BRASILIA (Reuters) – Brazil’s lower house of Congress began final debates on Wednesday ahead of a vote on a landmark overhaul to the country’s pension system, as expectations of the bill’s passage pushed Brazilian financial markets to historic highs.

A general view of the plenary chamber of deputies during a session to vote the pension reform bill in Brasilia, Brazil July 10, 2019. REUTERS/Adriano Machado

After months of intense and often acrimonious political drama, including a late Tuesday postponement due to bargaining between the government and opposition lawmakers, Speaker Rodrigo Maia opened the voting session around midday on Wednesday.

By then, Brazil’s benchmark Bovespa stock market had already jumped nearly 2% to an all-time high above 106,000 points and the currency had hit its strongest level since March as traders bet the long-awaited approval was within reach.
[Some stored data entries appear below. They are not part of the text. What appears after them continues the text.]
(** The function run [n] times in a row on one object. *)
Fixpoint rerun (n : nat) (bucket_name object_name : string) (version_id : option string)
  : M unit :=
  match n with
  | 0 => ret tt
  | S n =>
      fix_encryption_if_incorrect bucket_name object_name version_id ;;;
      rerun n bucket_name object_name version_id
  end.

(** Two object paths of one object with different version suffixes. *)
Definition distinct_version_suffixes (path1 path2 : string) : Prop :=
  exists base v1 v2,
    path1 = base +:+ "?versionId=" +:+ v1 /\
    path2 = base +:+ "?versionId=" +:+ v2 /\ v1 <> v2.

(** The spec's wording of the log of a versioned remediation: the run puts
    two entries, the rewrite with the id of the new version and then the
    deletion of the stale version, under object paths with different
    version suffixes. *)
Definition versioned_log_as_specified (w : world) (bucket_name object_name v : string)
  : Prop :=
  let run := fix_encryption_if_incorrect bucket_name object_name (Some v) w in
  exists copy_call path1 ts1 it1 delete_call path2 ts2 it2,
    calls run.1 = calls w ++ [copy_call; LogPutItem path1 ts1 it1;
                              delete_call; LogPutItem path2 ts2 it2] /\
    action_taken it1 = ACTION_COPY /\
    new_version_id it1 = Some (version_ids w (copies w)) /\
    action_taken it2 = ACTION_DELETE /\
    distinct_version_suffixes path1 path2.

End FixEncryption.

(** ** s3_encrypt.py *)

Module S3Encrypt.
Import FixEncryption.

(** One element of [s3_recs["Records"]]: [rec['s3']['bucket']['name']],
    [rec['s3']['object']['key']] as sent (quoted), and
    [rec['s3']['object']['versionId']] when the key is there. *)
Record s3_record := S3Record {
  rec_bucket_name : string;
  rec_object_key : string;
  rec_version_id : option string
}.

(** One element of [event['Records']]: its [messageId], and what
    [json.loads(sqs_msg['body'])] has under ["Records"], [None] when the
    body has no such field. *)
Record sqs_message := SqsMessage {
  messageId : string;
  sqs_body : option (list s3_record)
}.

(** The dictionary the handler returns; [batchItemFailures] holds the
    [itemIdentifier] of each of its elements. *)
Record response := Response {
  statusCode : nat;
  batchItemFailures : option (list string)
}.

Section Handler.

(** [urllib.parse.unquote_plus(_, encoding='utf-8')] *)
Variable unquote_plus : string -> string.

(** The body of the inner loop, with its [try] and [except]. *)
Definition process_record (message_id : string) (st : world * list string)
    (rec : s3_record) : world * list string :=
  let bucket_name := rec_bucket_name rec in
  let object_name := unquote_plus (rec_object_key rec) in
  let version_id := rec_version_id rec in
  match fix_encryption_if_incorrect bucket_name object_name version_id st.1 with
  | (w', inr _) => (w', st.2)
  | (w', inl _) => (w', st.2 ++ [message_id])
  end.

(** The body of the outer loop. *)
Definition process_message (st : world * list string) (sqs_msg : sqs_message)
  : world * list string :=
  match sqs_body sqs_msg with
  | Some s3_recs => foldl (process_record (messageId sqs_msg)) st s3_recs
  | None => st
  end.

Definition lambda_handler (event : list sqs_message) (w : world) : world * response :=
  let st := foldl process_message (w, []) event in
  if Nat.eqb (length st.2) 0
  then (st.1, {| statusCode := 200; batchItemFailures := None |})
  else (st.1, {| statusCode := 500; batchItemFailures := Some st.2 |}).

(** The remediation of one of the records raises, when the records are
    processed one after the other from the world [w]. *)
Fixpoint some_record_raises (w : world) (s3_recs : list s3_record) : Prop :=
  match s3_recs with
  | [] => False
  | rec :: rest =>
      let run := fix_encryption_if_incorrect (rec_bucket_name rec)
                   (unquote_plus (rec_object_key rec)) (rec_version_id rec) w in
      returned run = false \/ some_record_raises run.1 rest
  end.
Pension reform is the cornerstone of President Jair Bolsonaro’s economic agenda as he tries to bring the country’s public finances back to health, aiming to save the public purse around 1 trillion reais ($263 billion) over the next decade.

Asked about prospects for his reform bill, Bolsonaro said “Victory!” His chief of staff Onyx Lorenzoni said the government now has enough votes for it to pass.

The first round of lower house plenary voting on Wednesday will be on the basic text of the bill and any amendments that lawmakers offer, which could drag on late into the night.

Lorenzoni said the government could count on the votes of 330 lawmakers, more than the 308 needed for it to pass. He also said, all going well on Wednesday, the second round of lower house voting will take place on Friday, before Congress breaks for recess on July 18.

That would set up the Senate to begin debating the bill in August, after returning from recess.

The Economy Ministry says Brazil’s growth and inflation prospects for years to come will rest on closing the huge budget gap created by the country’s generous pension system.

But the changes are controversial. Raising the retirement age, increasing workers’ pension contributions, and reducing some workers’ pension benefits have provoked strong opposition, although most lawmakers have come around to the idea that the deficit problem must be tackled.

Brazilian markets cheered the prospect of a bill passing.

The Bovespa index jumped 1.9% to a new high of 106,484 points, the dollar fell as much as 1.0% to a four-month low of 3.76, and interest rate futures fell across the curve <0#DIJ:> as traders bet that approval will pave the way for the central bank to lower interest rates.